Everyone living is Sweden and for that matter many people in the rest of the world have occasion every day to recall the last name of an Uppsala University natural scientist who was born in Uppsala in 1701 and was named Anders Celsius. It is when we want to know how warm it is outdoors or indoors and look at our thermometers that often include the letter C, which stands for Celsius.
He did not invent the thermometer. It had been known for more than a century, in our country as well. Fahrenheit and Réamur had preceded Celsius, and there had been other proposals as well. But in 1741 he constructed a thermometer that was superior in its precision. It had a scale of 100 degrees, with 0 for the boiling point of water and 100 for its freezing point. A few years after it started to be used, Celsius died (1744). The centigrade scale was then reversed, and the thermometer as we know it today was created. It has been claimed that it was Linnaeus who lay behind this reform, but it was probably one of the Royal Swedish Academy of Science’s instrument-makers that came up with the idea.
However, Anders Celsius was not primarily a meteorologist but rather an astronomer. In 1730 he was appointed to the professorial chair in the subject. This science had been on the decline in Sweden. But Sten Lindroth wrote about Celsius: ‘He immediately filled the office with living content and undertook astronomical observations with the poor instruments that were available.’ It was a matter of creating an observatory in Uppsala; the old one had been destroyed in the Great Fire of 1702. Celsius made use of and rebuilt a building on Svartbäck Street. It was suitably furnished for astronomy, and, as he was very good at begging, it was also equipped with modern instruments.
The observatory was ready in 1741. The building can still be seen on Svartbäck Street. It stands out because is situated at an angle. When the streets were regulated in the 1640s the original house had been allowed to stand where it was, to the credit of the city planners of the day. Celsius
lived in the building himself, and since he was a lifelong bachelor, he did not need more space.
He belonged to a famous learned family. His father, Nils Celsius, was named professor of mathematics but is best known as headmaster of the ‘Trivial’ School in Uppsala. Anders studied at his hometown university and excelled there. But he imbibed the greatest inspiration for his activities during a four-year journey in Germany and Italy, with a side trip to Paris. He was already a professor at the time.

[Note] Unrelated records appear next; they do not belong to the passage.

(* ===== verification/Common.v ===== *)
(** * Values shared by every component

    Payloads, the exceptions the SDK throws, the option structs, and the
    conversions between the public types and their protobuf form
    ([src/src/internal/proto_util.cpp], [src/src/converter/failure_converter.cpp],
    the headers under [src/include/temporal/common/]).

    A protobuf message class is generated code: a message is represented by the
    record of the fields the SDK sets or reads, a submessage field by an
    [option], an unset scalar by its proto3 default. *)

From S2P Require Import Prelude.

(** ** Payloads ([common/payload.h]) *)

Record Payload := mkPayload {
  p_metadata : gmap string string;
  p_data : string
}.

#[export] Instance Payload_eta : Eta Payload :=
  fun p => {| p_metadata := p_metadata p; p_data := p_data p |}.

#[export] Instance Payload_eq_dec : EqDecision Payload.
Proof. solve_decision. Defined.

Abbreviation Payloads := (list Payload).

(** [Payload{}]. *)
Definition empty_payload : Payload := {| p_metadata := ∅; p_data := "" |}.

(** [Header]: context-propagation headers, an ordered map of payloads. *)
Abbreviation Header := (gmap string Payload).

Module metadata_keys.
Definition kEncoding : string := "encoding".
Definition kMessageType : string := "messageType".
End metadata_keys.

Module encodings.
Definition kNull : string := "binary/null".
Definition kRaw : string := "binary/plain".
Definition kJson : string := "json/plain".
Definition kProto : string := "binary/protobuf".
Definition kProtoJson : string := "json/protobuf".
End encodings.

(** ** Exceptions ([common/errors.h])

    One constructor per class that code under [src/] throws or catches by type.
    [StdException] stands for every other class derived from [std::exception];
    the last three do not derive from it, so a [catch (const std::exception&)]
    lets them through. *)

Inductive exn :=
| TemporalError (message : string)
| ApplicationError (message type : string) (non_retryable : bool)
| ActivityError (type message : string)
| WorkflowFailedError (message type : string)
| DataConverterError (message : string)
| RpcError (message : string) (not_found : bool)
| NotFoundError (message : string)
| StdException (what : string)
| ContinueAsNewRequested (workflow_type : string) (input : Payloads)
| CoroutineAbort
| ForeignException.

#[export] Instance exn_eq_dec : EqDecision exn.
Proof. solve_decision. Defined.

(** [std::exception::what].  [ActivityError] falls back to its type when the
    message is empty. *)
Definition what (e : exn) : string :=
  match e with
  | TemporalError m => m
  | ApplicationError m _ _ => m
  | ActivityError t m => if str_empty m then t else m
  | WorkflowFailedError m _ => m
  | DataConverterError m => m
  | RpcError m _ => m
  | NotFoundError m => m
  | StdException w => w
  | ContinueAsNewRequested _ _ | CoroutineAbort | ForeignException => ""
  end.

(** Whether [catch (const std::exception&)] catches it. *)
Definition is_std_exception (e : exn) : bool :=
  match e with
  | ContinueAsNewRequested _ _ | CoroutineAbort | ForeignException => false
  | _ => true
  end.

(** [RpcError::not_found()], inherited by [NotFoundError]. *)
Definition rpc_not_found (e : exn) : option bool :=
  match e with
  | RpcError _ nf => Some nf
  | NotFoundError _ => Some true
  | _ => None
  end.

(** A call that may throw. *)
Abbreviation result A := (exn + A)%type.

(** [ApplicationError(message, type)] with the default [non_retryable]. *)
Definition app_error (message type : string) : exn := ApplicationError message type false.

(** ** Options ([common/options.h])

    Durations are [std::chrono] counts: milliseconds in the option structs,
    nanoseconds where the engine works with them.  A double is represented by a
    rational (the code copies it and compares it with zero). *)

Record RetryPolicy := mkRetryPolicy {
  initial_interval : Z;
  backoff_coefficient : Q;
  maximum_interval : Z;
  maximum_attempts : Z;
  non_retryable_error_types : list string
}.

Definition default_retry_policy : RetryPolicy :=
  {| initial_interval := 1000; backoff_coefficient := 2; maximum_interval := 0;
     maximum_attempts := 0; non_retryable_error_types := [] |}.

Record ActivityOptions := mkActivityOptions {
  ao_task_queue : string;
  ao_schedule_to_close_timeout : Z;
  ao_schedule_to_start_timeout : Z;
  ao_start_to_close_timeout : Z;
  ao_heartbeat_timeout : Z;
  ao_retry_policy : option RetryPolicy
}.

Definition default_activity_options : ActivityOptions :=
  {| ao_task_queue := ""; ao_schedule_to_close_timeout := 0; ao_schedule_to_start_timeout := 0;
     ao_start_to_close_timeout := 0; ao_heartbeat_timeout := 0; ao_retry_policy := None |}.

Record LocalActivityOptions := mkLocalActivityOptions {
  la_start_to_close_timeout : Z;
  la_retry_policy : option RetryPolicy
}.

Inductive ParentClosePolicy := PolicyTerminate | PolicyAbandon | PolicyRequestCancel.

Record ChildWorkflowOptions := mkChildWorkflowOptions {
  co_id : string;
  co_task_queue : string;
  co_parent_close_policy : ParentClosePolicy
}.

Inductive WorkflowPanicPolicy := BlockWorkflow | FailWorkflowPolicy.

Record StartWorkflowOptions := mkStartWorkflowOptions {
  so_id : string;
  so_task_queue : string;
  so_execution_timeout : Z;
  so_run_timeout : Z;
  so_task_timeout : Z;
  so_retry_policy : option RetryPolicy;
  so_memo : gmap string Payload;
  so_search_attributes : gmap string Payload;
  so_headers : Header
}.

#[export] Instance StartWorkflowOptions_eta : Eta StartWorkflowOptions := fun o =>
  {| so_id := so_id o; so_task_queue := so_task_queue o;
     so_execution_timeout := so_execution_timeout o; so_run_timeout := so_run_timeout o;
     so_task_timeout := so_task_timeout o; so_retry_policy := so_retry_policy o;
     so_memo := so_memo o; so_search_attributes := so_search_attributes o;
     so_headers := so_headers o |}.

Record ScheduleOptions := mkScheduleOptions {
  sch_interval : Z;
  sch_cron_expressions : list string;
  sch_workflow_type : string;
  sch_task_queue : string;
  sch_workflow_id : string
}.

(** [activity::ActivityInfo] ([activity/activity.h]). *)
Record ActivityInfo := mkActivityInfo {
  ai_activity_id : string;
  ai_activity_type : string;
  ai_workflow_id : string;
  ai_run_id : string;
  ai_task_queue : string;
  ai_task_token : string;
  ai_headers : Header;
  ai_attempt : Z
}.

(** ** Protobuf conversions ([src/internal/proto_util.cpp]) *)

Module Proto.
Record Payload := mk { metadata : gmap string string; data : string }.

#[export] Instance Payload_eq_dec : EqDecision Payload.
Proof. solve_decision. Defined.

Record Payloads := mkPayloads { payloads : list Payload }.

#[export] Instance Payloads_eq_dec : EqDecision Payloads.
Proof. solve_decision. Defined.

Record Duration := mkDuration { seconds : Z; nanos : Z }.

#[export] Instance Duration_eq_dec : EqDecision Duration.
Proof. solve_decision. Defined.

Record RetryPolicy := mkRetryPolicy {
  initial_interval : option Duration;
  backoff_coefficient : Q;
  maximum_interval : option Duration;
  maximum_attempts : Z;
  non_retryable_error_types : list string
}.

#[export] Instance Q_eq_dec : EqDecision Q.
Proof. solve_decision. Defined.

#[export] Instance RetryPolicy_eq_dec : EqDecision RetryPolicy.
Proof. solve_decision. Defined.

Record ApplicationFailureInfo := mkApplicationFailureInfo { type : string; non_retryable : bool }.

#[export] Instance ApplicationFailureInfo_eq_dec : EqDecision ApplicationFailureInfo.
Proof. solve_decision. Defined.

Record Failure := mkFailure {
  message : string;
  source : string;
  application_failure_info : option ApplicationFailureInfo
}.

#[export] Instance Failure_eq_dec : EqDecision Failure.
Proof. solve_decision. Defined.

(** [failure.application_failure_info().type()]: the accessor of an unset
    submessage returns its default instance. *)
Definition app_type (f : Failure) : string :=
  match application_failure_info f with Some i => type i | None => "" end.
End Proto.

(** Both directions copy the metadata entry by entry and then the bytes. *)
Definition ToProtoPayload (p : Payload) : Proto.Payload :=
  {| Proto.metadata := map_fold (fun k v out => <[k := v]> out) ∅ (p_metadata p);
     Proto.data := p_data p |}.

Definition FromProtoPayload (p : Proto.Payload) : Payload :=
  {| p_metadata := map_fold (fun k v out => <[k := v]> out) ∅ (Proto.metadata p);
     p_data := Proto.data p |}.

Definition ToProtoPayloads (ps : Payloads) : Proto.Payloads :=
  {| Proto.payloads := fold_left (fun out p => out ++ [ToProtoPayload p]) ps [] |}.

Definition FromProtoPayloads (ps : Proto.Payloads) : Payloads :=
  fold_left (fun out p => out ++ [FromProtoPayload p]) (Proto.payloads ps) [].

(** [duration_cast<seconds>] truncates toward zero; the remainder is narrowed to
    32 bits. *)
Definition ToProtoDuration (d : Z) : Proto.Duration :=
  let secs := Z.quot d 1000000000 in
  {| Proto.seconds := secs; Proto.nanos := wrap_signed 32 (d - secs * 1000000000) |}.

(** Implicit conversion of a [std::chrono::milliseconds] to nanoseconds. *)
Definition ms (m : Z) : Z := m * 1000000.

Definition ToProtoRetryPolicy (policy : RetryPolicy) : Proto.RetryPolicy :=
  {| Proto.initial_interval :=
       if 0 <? initial_interval policy then Some (ToProtoDuration (ms (initial_interval policy)))
       else None;
     Proto.backoff_coefficient :=
       if negb (Qle_bool (backoff_coefficient policy) 0) then backoff_coefficient policy else 0%Q;
     Proto.maximum_interval :=
       if 0 <? maximum_interval policy then Some (ToProtoDuration (ms (maximum_interval policy)))
       else None;
     Proto.maximum_attempts :=
       if negb (maximum_attempts policy =? 0) then maximum_attempts policy else 0;
     Proto.non_retryable_error_types :=
       fold_left (fun out t => out ++ [t]) (non_retryable_error_types policy) [] |}.

Definition MakeApplicationFailure (message type : string) (non_retryable : bool) : Proto.Failure :=
  {| Proto.message := message;
     Proto.source := "";
     Proto.application_failure_info :=
       Some {| Proto.type := if str_empty type then "" else type;
               Proto.non_retryable := non_retryable |} |}.

(** A timeout field is set only when the option is positive. *)
Definition opt_timeout (t : Z) : option Proto.Duration :=
  if 0 <? t then Some (ToProtoDuration (ms t)) else None.

(** A [Payloads] field is set only when there is something to put in it. *)
Definition opt_payloads (ps : Payloads) : option Proto.Payloads :=
  match ps with [] => None | _ => Some (ToProtoPayloads ps) end.

(** A header or attribute map copied entry by entry. *)
Definition ToProtoFields (m : gmap string Payload) : gmap string Proto.Payload :=
  map_fold (fun k v out => <[k := ToProtoPayload v]> out) ∅ m.

Definition FromProtoFields (m : gmap string Proto.Payload) : gmap string Payload :=
  map_fold (fun k v out => <[k := FromProtoPayload v]> out) ∅ m.

(** ** Failure conversion ([src/converter/failure_converter.cpp]) *)

Definition kSource : string := "cpp-sdk".

Definition ErrorToFailure (error : exn) : Proto.Failure :=
  {| Proto.message := what error;
     Proto.source := kSource;
     Proto.application_failure_info :=
       match error with
       | ApplicationError _ type non_retryable =>
         Some {| Proto.type := type; Proto.non_retryable := non_retryable |}
       | _ => Some {| Proto.type := ""; Proto.non_retryable := false |}
       end |}.

Definition FailureToError (failure : Proto.Failure) : exn :=
  match Proto.application_failure_info failure with
  | Some info =>
    ApplicationError (Proto.message failure) (Proto.type info) (Proto.non_retryable info)
  | None => ApplicationError (Proto.message failure) "" false
  end.

(** ** Lemmas *)

Section MapCopy.
Context {V W : Type}.

(** Copying a map entry by entry through [f] is mapping [f] over it. *)
Lemma map_fold_copy (f : V -> W) (m : gmap string V) :
  map_fold (fun k v (out : gmap string W) => <[k := f v]> out) ∅ m = f <$> m.
Proof.
  apply (map_fold_weak_ind (fun out m => out = f <$> m)).
  - by rewrite fmap_empty.
  - intros k v m' out _ ->. by rewrite fmap_insert.
Qed.
End MapCopy.

Lemma push_back_all {A B} (f : A -> B) (l : list A) (acc : list B) :
  fold_left (fun out x => out ++ [f x]) l acc = acc ++ (f <$> l).
Proof.
  revert acc. induction l as [|x l IH]; intros acc; simpl.
  - by rewrite app_nil_r.
  - by rewrite IH, <- app_assoc.
Qed.

Lemma ToProtoPayload_eq p :
  ToProtoPayload p = {| Proto.metadata := p_metadata p; Proto.data := p_data p |}.
Proof. unfold ToProtoPayload. by rewrite (map_fold_copy id), map_fmap_id. Qed.

Lemma FromProtoPayload_eq p :
  FromProtoPayload p = {| p_metadata := Proto.metadata p; p_data := Proto.data p |}.
Proof. unfold FromProtoPayload. by rewrite (map_fold_copy id), map_fmap_id. Qed.

Lemma ToProtoPayloads_eq ps :
  ToProtoPayloads ps = {| Proto.payloads := ToProtoPayload <$> ps |}.
Proof. unfold ToProtoPayloads. by rewrite push_back_all. Qed.

Lemma FromProtoPayloads_eq ps : FromProtoPayloads ps = FromProtoPayload <$> Proto.payloads ps.
Proof. unfold FromProtoPayloads. by rewrite push_back_all. Qed.

Lemma payload_roundtrip p : FromProtoPayload (ToProtoPayload p) = p.
Proof. rewrite ToProtoPayload_eq, FromProtoPayload_eq. by destruct p. Qed.

Lemma proto_payload_roundtrip p : ToProtoPayload (FromProtoPayload p) = p.
Proof. rewrite FromProtoPayload_eq, ToProtoPayload_eq. by destruct p. Qed.

Lemma payloads_roundtrip ps : FromProtoPayloads (ToProtoPayloads ps) = ps.
Proof.
  rewrite FromProtoPayloads_eq, ToProtoPayloads_eq. simpl.
  rewrite <- list_fmap_compose. rewrite <- (list_fmap_id ps) at 2.
  apply list_fmap_ext. intros i p _. apply payload_roundtrip.
Qed.

Lemma ToProtoFields_eq m : ToProtoFields m = ToProtoPayload <$> m.
Proof. apply map_fold_copy. Qed.

Lemma FromProtoFields_eq m : FromProtoFields m = FromProtoPayload <$> m.
Proof. apply map_fold_copy. Qed.

Lemma fields_roundtrip m : FromProtoFields (ToProtoFields m) = m.
Proof.
  rewrite FromProtoFields_eq, ToProtoFields_eq, <- map_fmap_compose.
  rewrite <- (map_fmap_id m) at 2. apply map_fmap_ext. intros k p _. apply payload_roundtrip.
Qed.

#[export] Hint Rewrite payload_roundtrip proto_payload_roundtrip payloads_roundtrip
  fields_roundtrip : temporal_rw.

Lemma wrap_signed_small w z : 0 < w -> - 2 ^ (w - 1) <= z < 2 ^ (w - 1) -> wrap_signed w z = z.
Proof.
  intros Hw Hz. unfold wrap_signed.
  assert (2 ^ w = 2 * 2 ^ (w - 1)) by (rewrite <- Z.pow_succ_r by lia; f_equal; lia).
  rewrite Z.mod_small by lia. lia.
Qed.

(** The two fields of a protobuf duration always recombine to the nanosecond
    count, and the sub-second part is in the range the format allows, with the
    sign of the whole. *)
Lemma ToProtoDuration_exact d :
  let p := ToProtoDuration d in
  Proto.seconds p * 1000000000 + Proto.nanos p = d /\
  - 999999999 <= Proto.nanos p <= 999999999 /\
  (0 <= d -> 0 <= Proto.seconds p /\ 0 <= Proto.nanos p) /\
  (d <= 0 -> Proto.seconds p <= 0 /\ Proto.nanos p <= 0).
Proof.
  simpl.
  assert (Hr : d - Z.quot d 1000000000 * 1000000000 = Z.rem d 1000000000)
    by (pose proof (Z.quot_rem' d 1000000000); lia).
  assert (Hb : Z.abs (Z.rem d 1000000000) < 1000000000)
    by (pose proof (Z.rem_bound_abs d 1000000000); lia).
  rewrite wrap_signed_small by (simpl; lia).
  rewrite Hr. pose proof (Z.quot_rem' d 1000000000) as Hq.
  split_and!; try lia.
  - intros Hd. split; [apply Z.quot_pos; lia | apply Z.rem_nonneg; lia].
  - intros Hd. pose proof (Z.rem_nonpos d 1000000000). split; [|lia].
    pose proof (Z.quot_pos (- d) 1000000000). rewrite Z.quot_opp_l in * by lia. lia.
Qed.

Otherwise, Newton’s theories meant a great deal to Celsius, but even more important was the contact he had with the French mathematician P L de Maupertuis, who was a few years his senior. The latter took the initiative for the measurement of degrees in 1736-1737 that came to occupy such a prominent place in the scientific history of Sweden. The fact that he chose Sweden, says Tore Frängsmyr, was primarily thanks to Celsius. The team of six, which included Celsius, set up in Tornedalen.
It was a rugged experience. In the summer they were at the mercy of mosquitoes, and in the winter it was so cold that everything froze, except the vodka. But they achieved their goal and could establish by their measurements that the earth is flatter at the poles. A French team reached the same conclusions simultaneously in Peru.
For his work Celsius was awarded an annual state pension of 1,000 livres from France. Economically he was thus relatively comfortable. But he had led a rough life on his ambitious expeditions and with his nocturnal observations outdoors. He contracted tuberculosis and died at the age of 43. In one respect he was a forerunner of Darwin, as he stubbornly maintained to his dying day that the chronology of the Bible did not square with the findings arrived at by scientific research in his field.